(** C2. On a task that exists but belongs to another owner, get, update,
    toggle and delete give the caller what they give when no task has
    that id: NotFound (404 from the handlers, [None] from [update_task],
    [False] from [delete_task]).  In both runs the only session call is
    the select, and nothing is written. *)
Theorem C2_foreign_task_looks_absent
    (task_id : Z) (owner_id : string) (kwargs : list kwarg)
    (explicit : option bool) (t : Task) (w1 w2 : World) :
  tasks w1 !! task_id = Some t ->
  user_id t <> owner_id ->
  tasks w2 !! task_id = None ->
  (get_task task_id owner_id w1
     = (Raise (HTTP 404 "Task not found"), log OpExec w1)
   /\ get_task task_id owner_id w2
     = (Raise (HTTP 404 "Task not found"), log OpExec w2))
  /\ (update_task task_id owner_id kwargs w1 = (Return None, log OpExec w1)
   /\ update_task task_id owner_id kwargs w2 = (Return None, log OpExec w2))
  /\ (toggle_completion task_id owner_id explicit w1
     = (Raise (HTTP 404 "Task not found"), log OpExec w1)
   /\ toggle_completion task_id owner_id explicit w2
     = (Raise (HTTP 404 "Task not found"), log OpExec w2))
  /\ (delete_task task_id owner_id w1 = (Return false, log OpExec w1)
   /\ delete_task task_id owner_id w2 = (Return false, log OpExec w2)).
Proof.
  intros Hrow Hown Habs.
  assert (H1 : exec_first task_id owner_id w1 = (Return None, log OpExec w1)).
  { apply exec_first_hidden. by rewrite Hrow. }
  assert (H2 : exec_first task_id owner_id w2 = (Return None, log OpExec w2)).
  { apply exec_first_hidden. by rewrite Habs. }
  unfold get_task, update_task, toggle_completion, delete_task, bind.
  rewrite H1, H2. done.
Qed.

(** At a concrete pair of worlds: alice's task 1, asked for by bob, and
    an empty table. *)
Lemma C2_foreign_task_witness :
  let w1 := serve (ReqCreate "alice" (mkTaskCreate "Buy milk" None)) (initial 0 []) in
  let w2 := initial 0 [] in
  delete_task 1 "bob" w1 = (Return false, log OpExec w1)
  /\ delete_task 1 "bob" w2 = (Return false, log OpExec w2).
Proof.
  intros w1 w2.
  apply (C2_foreign_task_looks_absent 1 "bob" [] None
           (mkTask (Some 1) "alice" "Buy milk" None false 0 0) w1 w2).
  - reflexivity.
  - discriminate.
  - reflexivity.
Defined.

(** *** What each handler does when it succeeds *)

Lemma setattr_fold_fixed kwargs t :
  id (fold_left setattr kwargs t) = id t
  /\ user_id (fold_left setattr kwargs t) = user_id t
  /\ created_at (fold_left setattr kwargs t) = created_at t
  /\ updated_at (fold_left setattr kwargs t) = updated_at t.
Proof.
  revert t. induction kwargs as [|kw kwargs IH]; intros t; simpl; [done|].
  destruct (IH (setattr t kw)) as (Hi & Hu & Hc & Hup).
  rewrite Hi, Hu, Hc, Hup. by destruct kw.
Qed.

Lemma create_task_run uid task_data w :
  let c := next_reading w in
  let u := c + Z.of_N (hd 0%N (tl (drift w))) in
  let row := mkTask (Some (tasks_id_seq w)) uid (tc_title task_data)
               (tc_description task_data) false c u in
  create_task uid task_data uid w
  = (Return row,
     mkWorld (<[tasks_id_seq w := row]> (tasks w)) (tasks_id_seq w + 1) u
       (tl (tl (drift w))) (trace w ++ [OpAdd] ++ [OpCommit] ++ [OpRefresh])).
Proof.
  unfold create_task. rewrite bool_decide_eq_false_2 by (intros Hn; by apply Hn).
  run. unfold next_reading. by rewrite <- !app_assoc.
Qed.

Lemma update_task_run task_id uid kwargs w t :
  tasks w !! task_id = Some t -> user_id t = uid -> id t = Some task_id ->
  let row := updated_row t kwargs (next_reading w) in
  update_task task_id uid kwargs w
  = (Return (Some row),
     mkWorld (<[task_id := row]> (tasks w)) (tasks_id_seq w) (next_reading w)
       (tl (drift w)) (trace w ++ [OpExec] ++ [OpAdd] ++ [OpCommit] ++ [OpRefresh])).
Proof.
  intros Hrow Hown Hid row. unfold update_task, bind.
  rewrite (exec_first_owned _ _ _ _ Hrow Hown).
  run. destruct (setattr_fold_fixed kwargs t) as (Hi & _).
  rewrite Hi, Hid. unfold next_reading. by rewrite <- !app_assoc.
Qed.

Lemma toggle_completion_run task_id uid explicit w t :
  tasks w !! task_id = Some t -> user_id t = uid -> id t = Some task_id ->
  let value := match explicit with Some b => b | None => negb (completed t) end in
  let row := updated_row t [kw_completed value] (next_reading w) in
  toggle_completion task_id uid explicit w
  = (Return row,
     mkWorld (<[task_id := row]> (tasks w)) (tasks_id_seq w) (next_reading w)
       (tl (drift w)) (trace w ++ [OpExec] ++ [OpAdd] ++ [OpCommit] ++ [OpRefresh])).
Proof.
  intros Hrow Hown Hid value row. unfold toggle_completion, bind.
  rewrite (exec_first_owned _ _ _ _ Hrow Hown).
  run. subst row value. unfold updated_row, set_updated_at, next_reading.
  simpl. rewrite Hid. by rewrite <- !app_assoc.
Qed.

Lemma delete_task_run task_id uid w t :
  tasks w !! task_id = Some t -> user_id t = uid -> id t = Some task_id ->
  delete_task task_id uid w
  = (Return true,
     mkWorld (delete task_id (tasks w)) (tasks_id_seq w) (clock w) (drift w)
       (trace w ++ [OpExec] ++ [OpDelete] ++ [OpCommit])).
Proof.
  intros Hrow Hown Hid. unfold delete_task, bind.
  rewrite (exec_first_owned _ _ _ _ Hrow Hown).
  run. rewrite Hid. by rewrite <- !app_assoc.
Qed.

(** A request for a task that is absent or someone else's leaves the
    table, the sequence and the clock alone. *)
Lemma hidden_run task_id uid w :
  match tasks w !! task_id with
  | Some t => user_id t <> uid
  | None => True
  end ->
  forall kwargs explicit,
    snd (update_task task_id uid kwargs w) = log OpExec w
    /\ snd (toggle_completion task_id uid explicit w) = log OpExec w
    /\ snd (delete_task task_id uid w) = log OpExec w.
Proof.
  intros Hhid kwargs explicit.
  unfold update_task, toggle_completion, delete_task, bind.
  rewrite (exec_first_hidden _ _ _ Hhid). done.
Qed.

(** *** The invariant of reachable worlds *)

Lemma owned_or_hidden task_id uid w :
  (exists t, tasks w !! task_id = Some t /\ user_id t = uid)
  \/ match tasks w !! task_id with
     | Some t => user_id t <> uid
     | None => True
     end.
Proof.
  destruct (tasks w !! task_id) as [t|]; [|by right].
  destruct (decide (user_id t = uid)); [left; eauto | by right].
Qed.

Lemma row_ok_later w w' k t :
  tasks_id_seq w <= tasks_id_seq w' -> clock w <= clock w' ->
  row_ok w k t -> row_ok w' k t.
Proof. unfold row_ok. intros Hs Hc (Hi & Hk & Hcu & Hu). repeat split; [done|lia..]. Qed.

Lemma next_reading_ge w : clock w <= next_reading w.
Proof. unfold next_reading. lia. Qed.

Lemma updated_row_ok w k t kwargs :
  row_ok w k t ->
  id (updated_row t kwargs (next_reading w)) = Some k
  /\ created_at (updated_row t kwargs (next_reading w)) = created_at t
  /\ updated_at (updated_row t kwargs (next_reading w)) = next_reading w
  /\ updated_at t <= next_reading w.
Proof.
  intros (Hi & Hk & Hcu & Hu).
  destruct (setattr_fold_fixed kwargs t) as (Hfi & _ & Hfc & _).
  unfold updated_row, set_updated_at. simpl. rewrite Hfi, Hfc.
  pose proof (next_reading_ge w). repeat split; [done|lia].
Qed.

#[local] Arguments updated_row : simpl never.
#[local] Arguments next_reading : simpl never.

Lemma serve_keeps_rows_ok r w :
  (forall k t, tasks w !! k = Some t -> row_ok w k t) ->
  forall k t, tasks (serve r w) !! k = Some t -> row_ok (serve r w) k t.
Proof.
  intros IH k t. pose proof (next_reading_ge w) as Hnow.
  destruct r as [uid task_data|task_id uid kwargs|task_id uid explicit|task_id uid];
    simpl.
  - rewrite create_task_run. simpl. rewrite lookup_insert.
    case_decide as Hk.
    + intros [= <-]. subst k. unfold row_ok. simpl.
      unfold next_reading in *. repeat split; lia.
    + intros Hrow. apply (row_ok_later w); [simpl; lia | simpl; lia | by apply IH].
  - destruct (owned_or_hidden task_id uid w) as [(t0 & Hrow0 & Hown)|Hhid].
    + pose proof (IH _ _ Hrow0) as Hok0. pose proof Hok0 as (Hid0 & Hk0 & _).
      rewrite (update_task_run _ _ kwargs _ _ Hrow0 Hown Hid0). simpl.
      rewrite lookup_insert. case_decide as Hk.
      * intros [= <-]. subst k.
        destruct (updated_row_ok w task_id t0 kwargs Hok0) as (Ha & Hb & Hc & Hd).
        destruct Hok0 as (_ & _ & Hcu & _).
        unfold row_ok. cbn [tasks_id_seq clock]. rewrite Ha, Hb, Hc. repeat split; [done|lia..].
      * intros Hrow. apply (row_ok_later w); [simpl; lia | simpl; lia | by apply IH].
    + destruct (hidden_run _ _ _ Hhid kwargs None) as (-> & _).
      simpl. intros Hrow. by apply IH.
  - destruct (owned_or_hidden task_id uid w) as [(t0 & Hrow0 & Hown)|Hhid].
    + pose proof (IH _ _ Hrow0) as Hok0. pose proof Hok0 as (Hid0 & Hk0 & _).
      rewrite (toggle_completion_run _ _ explicit _ _ Hrow0 Hown Hid0). simpl.
      rewrite lookup_insert. case_decide as Hk.
      * intros [= <-]. subst k.
        destruct (updated_row_ok w task_id t0
                    [kw_completed match explicit with
                                  | Some b => b
                                  | None => negb (completed t0)
                                  end] Hok0) as (Ha & Hb & Hc & Hd).
        destruct Hok0 as (_ & _ & Hcu & _).
        unfold row_ok. cbn [tasks_id_seq clock]. rewrite Ha, Hb, Hc. repeat split; [done|lia..].
      * intros Hrow. apply (row_ok_later w); [simpl; lia | simpl; lia | by apply IH].
    + destruct (hidden_run _ _ _ Hhid [] explicit) as (_ & -> & _).
      simpl. intros Hrow. by apply IH.
  - destruct (owned_or_hidden task_id uid w) as [(t0 & Hrow0 & Hown)|Hhid].
    + pose proof (IH _ _ Hrow0) as (Hid0 & _).
      rewrite (delete_task_run _ _ _ _ Hrow0 Hown Hid0). simpl.
      rewrite lookup_delete. case_decide as Hk; [done|].
      intros Hrow. by apply IH.
    + destruct (hidden_run _ _ _ Hhid [] None) as (_ & _ & ->).
      simpl. intros Hrow. by apply IH.
Qed.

##############################

__Assignment__
Copy every line of the data above, beginning with the first and ending with the line that contains "(explicit : option", and give nothing more.

__Response to this exercise__
(** C2. On a task that exists but belongs to another owner, get, update,
    toggle and delete give the caller what they give when no task has
    that id: NotFound (404 from the handlers, [None] from [update_task],
    [False] from [delete_task]).  In both runs the only session call is
    the select, and nothing is written. *)
Theorem C2_foreign_task_looks_absent
    (task_id : Z) (owner_id : string) (kwargs : list kwarg)
    (explicit : option bool) (t : Task) (w1 w2 : World) :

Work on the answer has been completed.